**Stored data entries**
(* ===== verification/WireCodec.v ===== *)
(** * Wire constants and the cursor primitives of [src/src/types.rs]

    The message tags, version check and size constants, and the [take_*]
    helpers with which the hand-written update decoders walk a frame.  Rust's
    [&mut usize] cursor is passed in and returned.  [at_cursor] is the loop
    invariant of every decoder: which bytes are still unread. *)

From stdpp Require Import prelude strings.
From Stdlib Require Import Strings.Byte.
From S2P Require Import Prelude Errors.

Definition REQUEST_SUBSCRIBE_TAG : Z := 1.
Definition UPDATE_TAG : Z := 2.
Definition READY_TAG : Z := 3.
Definition REQUEST_PING_TAG : Z := 4.
Definition READY_SHM_TAG : Z := 5.
Definition TRANSACTION_UPDATE_TAG : Z := 6.
Definition SLOT_UPDATE_TAG : Z := 7.
Definition WIRE_VERSION : Z := 9.
Definition UNSET_SLOT_INDEX : Z := u8_max.
Definition MAX_ACCOUNT_PAYLOAD_BYTES : Z := 10 * 1024 * 1024.
Definition MAX_TRANSACTION_PAYLOAD_BYTES : Z := 10 * 1024 * 1024.
Definition ACCOUNT_UPDATE_FLAG_LZ4 : Z := 1.
Definition ACCOUNT_UPDATE_COMPRESSION_THRESHOLD_BYTES : Z := 500 * 1024.
Definition ACCOUNT_UPDATE_COMPRESSION_SAMPLE_BYTES : Z := 8 * 1024.
Definition ACCOUNT_UPDATE_COMPRESSION_MIN_GAIN_BPS : Z := 75.
Definition ACCOUNT_UPDATE_FIXED_BYTES : Z :=
  2 + 8 + (32 * 2) + (8 * 4) + 1 + 1 + 4 + 4.
Definition TRANSACTION_UPDATE_FIXED_BYTES : Z := 2 + 8 + 8 + 4 + 1 + 64 + 4.
Definition SLOT_UPDATE_FIXED_BYTES : Z := 2 + 8 + 8.

Definition ensure_wire (wire_version message_tag expected_tag : Z) : Res unit :=
  if negb (bool_decide (wire_version = WIRE_VERSION))
  then Err (InvalidWireVersion wire_version WIRE_VERSION)
  else if negb (bool_decide (message_tag = expected_tag))
  then Err (InvalidMessageTag message_tag expected_tag)
  else Ok tt.

Definition take_exact (bytes : list byte) (cursor len : Z) (context : string) :
    Res (list byte * Z) :=
  let? end_ := ok_or (checked_add cursor len) (MalformedPayload context) in
  let? slice := ok_or (slice bytes cursor end_) (MalformedPayload context) in
  Ok (slice, end_).

(** [take_exact(..)?[0]]: the index panics if the slice were empty. *)
Definition take_u8 (bytes : list byte) (cursor : Z) : Res (Z * Z) :=
  let? (raw, cursor) :=
    take_exact bytes cursor 1 "account update u8 out of bounds" in
  let? b := or_panic (raw !! 0%nat) in
  Ok (u8_of b, cursor).

(** [<[u8; N]>::try_from(&[u8])]: fails unless the length is exactly [N]. *)
Definition try_into_array (n : Z) (raw : list byte) : option (list byte) :=
  if bool_decide (zlen raw = n) then Some raw else None.

Definition take_u32_le (bytes : list byte) (cursor : Z) : Res (Z * Z) :=
  let? (raw, cursor) :=
    take_exact bytes cursor 4 "account update u32 out of bounds" in
  let? raw := ok_or (try_into_array 4 raw)
                    (MalformedPayload "account update bad u32") in
  Ok (from_le_bytes raw, cursor).

Definition take_u64_le (bytes : list byte) (cursor : Z) : Res (Z * Z) :=
  let? (raw, cursor) :=
    take_exact bytes cursor 8 "account update u64 out of bounds" in
  let? raw := ok_or (try_into_array 8 raw)
                    (MalformedPayload "account update bad u64") in
  Ok (from_le_bytes raw, cursor).

Definition take_array_32 (bytes : list byte) (cursor : Z) :
    Res (list byte * Z) :=
  let? (raw, cursor) :=
    take_exact bytes cursor 32 "account update [u8;32] out of bounds" in
  let? raw := ok_or (try_into_array 32 raw)
                    (MalformedPayload "account update bad [u8;32]") in
  Ok (raw, cursor).

Definition take_array_64 (bytes : list byte) (cursor : Z) :
    Res (list byte * Z) :=
  let? (raw, cursor) :=
    take_exact bytes cursor 64 "transaction update [u8;64] out of bounds" in
  let? raw := ok_or (try_into_array 64 raw)
                    (MalformedPayload "transaction update bad [u8;64]") in
  Ok (raw, cursor).

Definition wire_tag (bytes : list byte) : Res Z :=
  let? b := ok_or (bytes !! 1%nat)
                  (MalformedPayload "frame too short for wire tag") in
  Ok (u8_of b).

(** ** The decoders' invariant: [rest] is what is left to read at [cursor]. *)
Definition at_cursor (bytes : list byte) (cursor : Z) (rest : list byte) : Prop :=
  0 ≤ cursor ∧ cursor ≤ zlen bytes ∧ zlen bytes ≤ u64_max ∧
  drop (Z.to_nat cursor) bytes = rest.

Lemma at_cursor_prefix pre rest :
  zlen (pre ++ rest) ≤ u64_max → at_cursor (pre ++ rest) (zlen pre) rest.
Proof.
  intros. pose proof (zlen_nonneg pre). pose proof (zlen_nonneg rest).
  repeat split; len. unfold zlen. by rewrite Nat2Z.id, drop_app_length.
Qed.

Lemma at_cursor_len bytes c rest :
  at_cursor bytes c rest → zlen bytes = c + zlen rest.
Proof.
  intros (Hc & Hl & _ & <-). unfold zlen in *. rewrite length_drop. lia.
Qed.

Lemma at_cursor_start bytes :
  zlen bytes ≤ u64_max → at_cursor bytes 0 bytes.
Proof. intros. pose proof (zlen_nonneg bytes). repeat split; try done; lia. Qed.

(** Each primitive reads its field and advances the invariant. *)
Lemma take_exact_at bytes c x rest n ctx :
  at_cursor bytes c (x ++ rest) → zlen x = n →
  take_exact bytes c n ctx = Ok (x, c + n) ∧ at_cursor bytes (c + n) rest.
Proof.
  intros (Hc & Hl & Hm & Hd) Hx. pose proof (zlen_nonneg x).
  destruct (slice_app bytes x rest c n) as (Hs & Hle & Hr); [done..|].
  unfold take_exact, checked_add. rewrite bool_decide_true by lia. cbn.
  rewrite Hs. split; [done|]. split_and!; [lia|done|done|done].
Qed.

Lemma take_exact_inv bytes c n ctx x c' :
  0 ≤ c → zlen bytes ≤ u64_max →
  take_exact bytes c n ctx = Ok (x, c') →
  c' = c + n ∧ zlen x = n ∧ at_cursor bytes c (x ++ drop (Z.to_nat c') bytes) ∧
  0 ≤ c' ≤ zlen bytes.
Proof.
  unfold take_exact, checked_add. intros Hc Hm H.
  case_bool_decide; cbn in H; [|done].
  destruct (slice bytes c (c + n)) as [s|] eqn:E; cbn in H; [|done].
  injection H as -> <-. apply slice_Some in E as (? & ? & ? & ? & ?).
  unfold at_cursor. split_and!; (lia || done).
Qed.

Lemma take_u8_at bytes c b rest :
  at_cursor bytes c (b :: rest) →
  take_u8 bytes c = Ok (u8_of b, c + 1) ∧ at_cursor bytes (c + 1) rest.
Proof.
  intros H. change (b :: rest) with ([b] ++ rest) in H.
  unfold take_u8.
  destruct (take_exact_at _ _ _ _ 1 "account update u8 out of bounds" H eq_refl)
    as [-> ?]. done.
Qed.

Lemma take_u32_at bytes c z rest :
  at_cursor bytes c (u32_le z ++ rest) → is_u32 z →
  take_u32_le bytes c = Ok (z, c + 4) ∧ at_cursor bytes (c + 4) rest.
Proof.
  intros H Hz. unfold take_u32_le.
  destruct (take_exact_at _ _ _ _ 4 "account update u32 out of bounds" H
              (zlen_u32_le z)) as [-> ?]. cbn.
  unfold try_into_array. rewrite bool_decide_true by apply zlen_u32_le. cbn.
  by rewrite from_u32_le.
Qed.

Lemma take_u64_at bytes c z rest :
  at_cursor bytes c (u64_le z ++ rest) → is_u64 z →
  take_u64_le bytes c = Ok (z, c + 8) ∧ at_cursor bytes (c + 8) rest.
Proof.
  intros H Hz. unfold take_u64_le.
  destruct (take_exact_at _ _ _ _ 8 "account update u64 out of bounds" H
              (zlen_u64_le z)) as [-> ?]. cbn.
  unfold try_into_array. rewrite bool_decide_true by apply zlen_u64_le. cbn.
  by rewrite from_u64_le.
Qed.

Lemma take_array_32_at bytes c x rest :
  at_cursor bytes c (x ++ rest) → zlen x = 32 →
  take_array_32 bytes c = Ok (x, c + 32) ∧ at_cursor bytes (c + 32) rest.
Proof.
  intros H Hx. unfold take_array_32.
  destruct (take_exact_at _ _ _ _ 32 "account update [u8;32] out of bounds" H Hx)
    as [-> ?]. cbn. unfold try_into_array. by rewrite bool_decide_true.
Qed.

Lemma take_array_64_at bytes c x rest :
  at_cursor bytes c (x ++ rest) → zlen x = 64 →
  take_array_64 bytes c = Ok (x, c + 64) ∧ at_cursor bytes (c + 64) rest.
Proof.
  intros H Hx. unfold take_array_64.
  destruct (take_exact_at _ _ _ _ 64 "transaction update [u8;64] out of bounds"
              H Hx) as [-> ?]. cbn.
  unfold try_into_array. by rewrite bool_decide_true.
Qed.

(** The inverse direction: what a successful read says about the frame.
    [read_field bytes c x c'] is the common conclusion. *)
Definition read_field (bytes : list byte) (c : Z) (x : list byte) (c' : Z) : Prop :=
  c' = c + zlen x ∧ 0 ≤ c' ≤ zlen bytes ∧
  drop (Z.to_nat c) bytes = x ++ drop (Z.to_nat c') bytes.

Lemma take_exact_read bytes c n ctx x c' :
  0 ≤ c → zlen bytes ≤ u64_max → take_exact bytes c n ctx = Ok (x, c') →
  zlen x = n ∧ read_field bytes c x c'.
Proof.
  intros Hc Hm H. apply take_exact_inv in H as (-> & <- & (_ & _ & _ & Hd) & ?);
    [|done..]. split; [done|]. unfold read_field. split_and!; (done || lia).
Qed.

Ltac inv_take :=
  match goal with
  | H : take_exact _ _ _ _ = Ok _ |- _ =>
      apply take_exact_read in H as [? ?]; [|done..]
  end.

Lemma try_into_array_Some n raw x :
  try_into_array n raw = Some x → x = raw ∧ zlen raw = n.
Proof. unfold try_into_array. case_bool_decide; naive_solver. Qed.

Lemma take_u8_read bytes c z c' :
  0 ≤ c → zlen bytes ≤ u64_max → take_u8 bytes c = Ok (z, c') →
  is_u8 z ∧ read_field bytes c [byte_of z] c'.
Proof.
  unfold take_u8. intros Hc Hm H. inv_ok. inv_take. simplify_eq.
  match goal with H : zlen _ = 1 |- _ => apply zlen_1_singleton in H as [b ->] end.
  simplify_eq/=. rewrite byte_of_u8_of. auto with qbounds.
Qed.

Lemma take_u32_read bytes c z c' :
  0 ≤ c → zlen bytes ≤ u64_max → take_u32_le bytes c = Ok (z, c') →
  is_u32 z ∧ read_field bytes c (u32_le z) c'.
Proof.
  unfold take_u32_le. intros Hc Hm H. inv_ok. inv_take. simplify_eq.
  match goal with H : try_into_array _ _ = _ |- _ =>
    apply try_into_array_Some in H as [-> ?] end.
  rewrite u32_le_from by done. auto with qbounds.
Qed.

Lemma take_u64_read bytes c z c' :
  0 ≤ c → zlen bytes ≤ u64_max → take_u64_le bytes c = Ok (z, c') →
  is_u64 z ∧ read_field bytes c (u64_le z) c'.
Proof.
  unfold take_u64_le. intros Hc Hm H. inv_ok. inv_take. simplify_eq.
  match goal with H : try_into_array _ _ = _ |- _ =>
    apply try_into_array_Some in H as [-> ?] end.
  rewrite u64_le_from by done. auto with qbounds.
Qed.

Lemma take_array_32_read bytes c x c' :
  0 ≤ c → zlen bytes ≤ u64_max → take_array_32 bytes c = Ok (x, c') →
  zlen x = 32 ∧ read_field bytes c x c'.
Proof.
  unfold take_array_32. intros Hc Hm H. inv_ok. inv_take. simplify_eq.
  match goal with H : try_into_array _ _ = _ |- _ =>
    by apply try_into_array_Some in H as [-> ?] end.
Qed.

Lemma take_array_64_read bytes c x c' :
  0 ≤ c → zlen bytes ≤ u64_max → take_array_64 bytes c = Ok (x, c') →
  zlen x = 64 ∧ read_field bytes c x c'.
Proof.
  unfold take_array_64. intros Hc Hm H. inv_ok. inv_take. simplify_eq.
  match goal with H : try_into_array _ _ = _ |- _ =>
    by apply try_into_array_Some in H as [-> ?] end.
Qed.

(** None of the primitives panics, whatever the bytes and the cursor. *)
Lemma take_exact_no_panic bytes c n ctx : take_exact bytes c n ctx ≠ Panic.
Proof.
  unfold take_exact. apply rbind_no_panic; [apply ok_or_no_panic|].
  intros ? _. apply rbind_no_panic; [apply ok_or_no_panic|done].
Qed.

Lemma take_exact_1_nonempty bytes c ctx raw c' :
  take_exact bytes c 1 ctx = Ok (raw, c') → ∃ b, raw = [b].
Proof.
  unfold take_exact. intros H. inv_ok. simplify_eq. unfold checked_add in *.
  case_bool_decide; [|done]. simplify_eq/=.
  match goal with H : slice _ _ _ = _ |- _ =>
    apply slice_Some in H as (_ & _ & _ & ? & _) end.
  apply zlen_1_singleton. lia.
Qed.

Lemma take_u8_no_panic bytes c : take_u8 bytes c ≠ Panic.
Proof.
  unfold take_u8. apply rbind_no_panic; [apply take_exact_no_panic|].
  intros [raw c'] [b ->]%take_exact_1_nonempty. done.
Qed.
Lemma take_u32_no_panic bytes c : take_u32_le bytes c ≠ Panic.
Proof.
  unfold take_u32_le. apply rbind_no_panic; [apply take_exact_no_panic|].
  intros [raw c'] _. apply rbind_no_panic; [apply ok_or_no_panic|done].
Qed.
Lemma take_u64_no_panic bytes c : take_u64_le bytes c ≠ Panic.
Proof.
  unfold take_u64_le. apply rbind_no_panic; [apply take_exact_no_panic|].
  intros [raw c'] _. apply rbind_no_panic; [apply ok_or_no_panic|done].
Qed.
Lemma take_array_32_no_panic bytes c : take_array_32 bytes c ≠ Panic.
Proof.
  unfold take_array_32. apply rbind_no_panic; [apply take_exact_no_panic|].
  intros [raw c'] _. apply rbind_no_panic; [apply ok_or_no_panic|done].
Qed.
Lemma take_array_64_no_panic bytes c : take_array_64 bytes c ≠ Panic.
Proof.
  unfold take_array_64. apply rbind_no_panic; [apply take_exact_no_panic|].
  intros [raw c'] _. apply rbind_no_panic; [apply ok_or_no_panic|done].
Qed.
Lemma ensure_wire_no_panic v t e : ensure_wire v t e ≠ Panic.
Proof. unfold ensure_wire. by do 2 case_bool_decide. Qed.
Lemma wire_tag_no_panic bytes : wire_tag bytes ≠ Panic.
Proof. unfold wire_tag. apply rbind_no_panic; [apply ok_or_no_panic|done]. Qed.

Create HintDb qpanic.
#[export] Hint Resolve take_exact_no_panic take_u8_no_panic take_u32_no_panic
  take_u64_no_panic take_array_32_no_panic take_array_64_no_panic
  ensure_wire_no_panic wire_tag_no_panic ok_or_no_panic : qpanic.

(** [ensure_wire] accepts exactly the current version with the given tag. *)
Lemma ensure_wire_Ok v t e :
  ensure_wire v t e = Ok tt ↔ v = WIRE_VERSION ∧ t = e.
Proof. unfold ensure_wire. do 2 case_bool_decide; naive_solver. Qed.

Lemma ensure_wire_good t : ensure_wire WIRE_VERSION t t = Ok tt.
Proof. by apply ensure_wire_Ok. Qed.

**YOUR ASSIGNMENT**
Retype, exactly as shown, the lines from the one with "Create HintDb qpanic." through the end of the records.

**THE ANSWER**
Create HintDb qpanic.
#[export] Hint Resolve take_exact_no_panic take_u8_no_panic take_u32_no_panic
  take_u64_no_panic take_array_32_no_panic take_array_64_no_panic
  ensure_wire_no_panic wire_tag_no_panic ok_or_no_panic : qpanic.

(** [ensure_wire] accepts exactly the current version with the given tag. *)
Lemma ensure_wire_Ok v t e :
  ensure_wire v t e = Ok tt ↔ v = WIRE_VERSION ∧ t = e.
Proof. unfold ensure_wire. do 2 case_bool_decide; naive_solver. Qed.

Lemma ensure_wire_good t : ensure_wire WIRE_VERSION t t = Ok tt.
Proof. by apply ensure_wire_Ok. Qed.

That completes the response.